İlk hatırladığım anım ortaokul 2 olduğum bir yaşta okulu kırarak, koyu bir FB'li olarak otelde kalan efsane kaleci Tony Schumacher 'i görmek ve imza almak içindi...Hem cüret etmenin hem de sabretmenin karşılığını aldığım küçük ama büyük mutluluklardan bir tanesiydi o an...

2. anım ise Lise son mezuniyetimi kutladığımız akşama aitti..O gece geldi aklıma.. Kıyafetim, saçım, o korkunç gözlüklerim vs de aklıma geldi ama en çok aklıma gelen ''karmakarışık hislerimdi''...

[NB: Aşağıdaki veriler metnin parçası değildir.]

Definition prepare_rows (group_id : string) (rollout_ids : list string) (receipts : list (option dict)) (rewards : list float)
  (mask_sample : list bool) (canonical : list string) (selections : option (list RolloutSelection))
  (checks : list (option RewardChecks)) : M (list FinalizedRollout * option LogicalRows * list string) :=
  match selections with
  | None =>
      rows ← with_dims (map_in (zip (zip (zip rollout_ids receipts) rewards) checks) (fun a dims =>
               let '(i, receipt, reward, c) := a in finalize_rollout self dims i receipt reward (plain_request c)));
      mret (rows, None, rows ≫= staging_keys)
  | Some sel =>
      segments ← lift (_plan_selected_calls receipt_validate receipt_dump gym_staging_key rollout_ids receipts sel);
      l ← with_dims (_finalize_logical_rows self group_id rollout_ids segments rewards mask_sample canonical receipts checks);
      keys ← lift (receipts_keys receipts);
      mret (LogicalRows.rows l, Some l, keys)
  end.

Definition finalize_group (group_id : string) (rollout_ids : list string) (receipts : list (option dict)) (rewards : list float)
  (mask_sample : list bool) (fallback_weight_version prompt_idx : Z) (loss_multiplier : float)
  (canonical_sample_ids : option (list string)) (logical_selections : option (list RolloutSelection)) (execution_row_multiple : Z)
  (reward_checks_ : option (list (option RewardChecks))) (reward_log_contexts : option (list (option RewardLogContext)))
  : M FinalizedGroup :=
  let n := length rollout_ids in
  _ ← guard (negb (length receipts =? n)%nat || negb (length rewards =? n)%nat || negb (length mask_sample =? n)%nat) AssertionError;
  let canonical := default rollout_ids canonical_sample_ids in
  _ ← guard (negb (length canonical =? n)%nat) AssertionError;
  let checks := default (replicate n None) reward_checks_ in
  _ ← guard (negb (length checks =? n)%nat) AssertionError;
  let contexts := default (replicate n None) reward_log_contexts in
  _ ← guard (negb (length contexts =? n)%nat) AssertionError;
  _ ← guard (execution_row_multiple <? 1) ValueError;
  _ ← guard (bool_decide (logical_selections = None) && negb (execution_row_multiple =? 1)) ValueError;
  _ ← guard (bool_decide (is_Some logical_selections) && negb (is_one loss_multiplier)) ValueError;
  '(rows, logical, keys) ← prepare_rows group_id rollout_ids receipts rewards mask_sample canonical logical_selections checks;
  _ ← guard (bool_decide (rows = [])) ZeroDivisionError;
  slots ← lift (reward_slots rows logical);
  observed ← lift (observed_rewards canonical rollout_ids contexts slots);
  _publish_rows (mkGroupRequest group_id rollout_ids mask_sample fallback_weight_version prompt_idx keys observed execution_row_multiple
                   canonical loss_multiplier) rows logical.
End publish.

(** ** Which calls are made, and when *)

Section effects.
Context `{TokenSource} (self : RolloutReassembler).
Context (promoted : list Tensor -> Tensor) (outcome : effect -> res unit).

(** A part that makes no call. *)
Definition quiet {A} (m : M A) : Prop := forall g, effects (m g).1 = effects g.

Lemma quiet_ret {A} (a : A) : quiet (mret a).
Proof. done. Qed.
Lemma quiet_lift {A} (r : res A) : quiet (lift r).
Proof. done. Qed.
Lemma quiet_get : quiet get.
Proof. done. Qed.
Lemma quiet_dims {A} (m : SE (option (Z * Z)) A) : quiet (with_dims m).
Proof. intros g. unfold with_dims. by destruct (m (routed_dims g)). Qed.
Lemma quiet_bind {A B} (m : M A) (f : A -> M B) : quiet m -> (forall a, quiet (f a)) -> quiet (m ≫= f).
Proof.
  intros Hm Hf g. specialize (Hm g). unfold mbind, se_bind. destruct (m g) as [g' [a|e]]; [|done]. cbn in *. by rewrite Hf.
Qed.

Lemma quiet_routes rows max_len : quiet (_build_routed_experts_tensor rows max_len).
Proof.
  apply quiet_bind; [by destruct (omap row_routes rows)|]. intros _. apply quiet_bind; [apply quiet_get|].
  intros g. destruct (routed_dims g) as [[layers k]|]; [|apply quiet_lift]. apply quiet_bind; [apply quiet_lift|]. intros r. apply quiet_ret.
Qed.

Lemma quiet_prepare group_id rollout_ids receipts rewards mask canonical sel checks :
  quiet (prepare_rows self group_id rollout_ids receipts rewards mask canonical sel checks).
Proof.
  destruct sel as [sel|]; [|apply quiet_bind; [apply quiet_dims|intros r; apply quiet_ret]].
  apply quiet_bind; [apply quiet_lift|]. intros segments. apply quiet_bind; [apply quiet_dims|]. intros l.
  apply quiet_bind; [apply quiet_lift|]. intros keys. apply quiet_ret.
Qed.

(** The call that clears the keys, where there are any. *)
Definition clearing (keys : list string) : list effect := match keys with [] => [] | _ => [ClearStaging keys] end.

Genç olmak, bilinmezliğe doğru yol almak, sınav stresi, hayatın en büyük darbelerinden bir tanesini yeni yemiş olmak ama her şeye rağmen çok kıymetli arkadaşlarımın arasında olmak...Dediğim gibi o    '' karmakarışık hislerim '' geldi aklıma...Buruk bir anı oldu kendisi neticede...Sahip çıktım tabiki yine de kendisine.

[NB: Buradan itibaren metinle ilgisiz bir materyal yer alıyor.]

End forest.

(** ** A concrete forest
    Calls [b] and [c] both follow [a]: two rows, and two rows of padding. *)
Module Demo.
Import Reassembler.Demo.

Definition a : CallRecord := call "a" None 0 5 7.
Definition b : CallRecord := call "b" (Some "a") 5 3 8.
Definition c : CallRecord := call "c" (Some "a") 5 2 8.
Definition whole : RolloutReceipt := mkReceipt "run" [a; b; c] (Some "c") None false None.
Definition path_to (last : CallRecord) : RolloutReceipt :=
  mkReceipt "run" [a; last] (Some (model_call_id last)) (Some "declared") false None.

Definition whole_receipt : dict :=
  [(VStr "whole", VNone); (VStr "manifest", VList []); (VStr "capture_key", VStr "run");
   (VStr "attempted_call_ids", VList [VStr "a"; VStr "b"; VStr "c"])].

#[export] Instance gym : GymCapture := {|
  Snapshot := link_span;
  snapshot_call_id s := s.1.1;
  receipt_validate v := match v with
                        | VDict ((VStr "whole", _) :: _) => Ok whole
                        | VDict [(VStr "b", _)] => Ok (path_to b)
                        | VDict [(VStr "c", _)] => Ok (path_to c)
                        | _ => Raise ValueError
                        end;
  receipt_build r := Ok r;
  receipt_dump r := [(VStr (default "" (terminal_model_call_id r)), VNone)];
  gym_staging_key v i := Ok ("run/" +:+ i);
  verify_and_linearize parsed l := if links_fine parsed l then Ok (linear l) else Raise RebuildError;
  classify_route_span c g n := Raise ValueError;
  gym_extras_digest_version := 1;
  compute_extras_digest d := Ok "digest";
  sha256 l := "digest";
  json_loads s := Raise ValueError |}.

Definition item (i : string) (carry gen : Z) : FetchedStagedCall :=
  mkFetched gym ("run/" +:+ i) (i, carry, gen) 0 None false false None.
#[export] Instance source : TokenSource := {|
  fetch_for_finalization keys frags tk :=
    traverse (fun k => if String.eqb k "run/a" then Ok (item "a" 2 3) else if String.eqb k "run/b" then Ok (item "b" 1 2)
                       else if String.eqb k "run/c" then Ok (item "c" 1 1) else Raise KeyError) keys;
  fetch_media items := Raise KeyError;
  Occurrences := unit;
  verified_media_items i := Raise ValueError;
  verify_media_geometry o p := Ok tt |}.

Definition self : RolloutReassembler :=
  mkReassembler "train" "staging" 0 8 None None false false false None None None 0.
Definition sel : RolloutSelection := mkSelection ["resp-a"; "resp-b"; "resp-c"] ((fun _ => flag false) <$> [1; 2; 3]) false.
Definition promoted (l : list Tensor) : Tensor := default (mkTensor Float32 [] []) (head l).
Definition fine (e : effect) : res unit := Ok tt.
Definition run := finalize_group self promoted fine "g" ["run"] [Some whole_receipt] [f1] [false] 3 0 f1 (Some ["g_g0"])
                    (Some [sel]) 4 None None (mkPublisher None []).
Definition group : FinalizedGroup := match run.2 with Ok group => group | Raise _ => dropped_group 0 0 "" [] end.
Lemma forest_run_eq : run = (run.1, Ok group).
Proof. vm_compute. reflexivity. Qed.

Lemma published_witness : exists l, length (rows l) = 2%nat /\ exists padding, length padding = 2%nat /\ (4 | Z.of_nat (length (rows l ++ padding)%list)).
Proof.
  destruct (forest_rows_are_published self promoted fine "g" ["run"] [Some whole_receipt] [f1] [false] 3 0 f1 (Some ["g_g0"]) [sel] 4 None None
              (mkPublisher None []) run.1 group forest_run_eq eq_refl)
    as (segments & l & dummy & padding & values & ts & m & Hplan & _ & _ & _ & Hall).
  destruct Hall as (Hlen & Hpad & Hmul & _).
  assert (length (rows l) = 2%nat) as Hl.
  { rewrite Hlen. revert Hplan. vm_compute. by intros [= <-]. }
  exists l. split; [exact Hl|]. exists padding. split; [rewrite Hpad, Hl; reflexivity|exact Hmul].
Defined.

End Demo.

Kendisini hatırlatan en son anım ise üniversite 1.sınıftaki ben'e dair oldu.İlk ciddi ilişkim, pek aşık olduğumu bildiğim, karmakarışık hislerin en nihayetinde akacak bir kanal bulduğu bir zamana ait olan zamandan. En deli dolu olduğum zamanlara ait olan...

Üniversitede sömestr tatili olmuş, ben İzmir'e gelmiş; erkek arkadaşım ise Ankara 'da kalmıştı. Bu 3 haftalık ayrılığa nasıl dayanacağımızı bilemezken babası bize bir jest yapmış ve oğlunu da koluna takarak iş gezisine İzmir 'e getirmişti..Bir gece yemeğinde otelde bir araya gelmiştik. O yemeğe nasıl giyindiğimi de,hazırlandığımı da, stresini de unutmamışım. Sürprizleri çok sevdiğimi ilk  hissettiğim bir yaşta olduğum; sabretmenin ise eskisi kadar kolay olmadığını anladığım zamanlardan...

Dün sabah gittim İzmir 'e aynı gün içerisinde geldim tekrar İstanbul 'a... Bir otele girdim aklıma neler geldi.. Yürümek istedim sokaklarda daha fazla iliklerimde hissedeyim bazı şeyleri diye ama şimdiki zamandaki şükrettiklerim çağırmakta idi beni... 

Gitmeler gelmeler de olmasa hayat çok sıkıcı olurdu diye düşündüm.. 1 günlük iş gezisi bile beni mutlu etti en nihayetinde...Gitmeleri gelmeleri farklı kılacak olan tek şeyin şimdiki zamanda yaşayacağım kıymetli anların olduğunu tekrar hatırladım.Zamanıma, yaşıma, sağlığıma, sahip olduklarıma tekrar kıymet bildim.

Ve 10 sene sonra nerede, nasıl hissedeceğimi düşünmeye gidip gelmeye doğru yola çıktım...




Hoş geldim!

Yeni yılın ertesi, annemin başka diyarlara intikal edişinin tam göbeği, oğlumun yeni yaşının hemen öncesi bir zamanlardan merhaba! Uzun bir ...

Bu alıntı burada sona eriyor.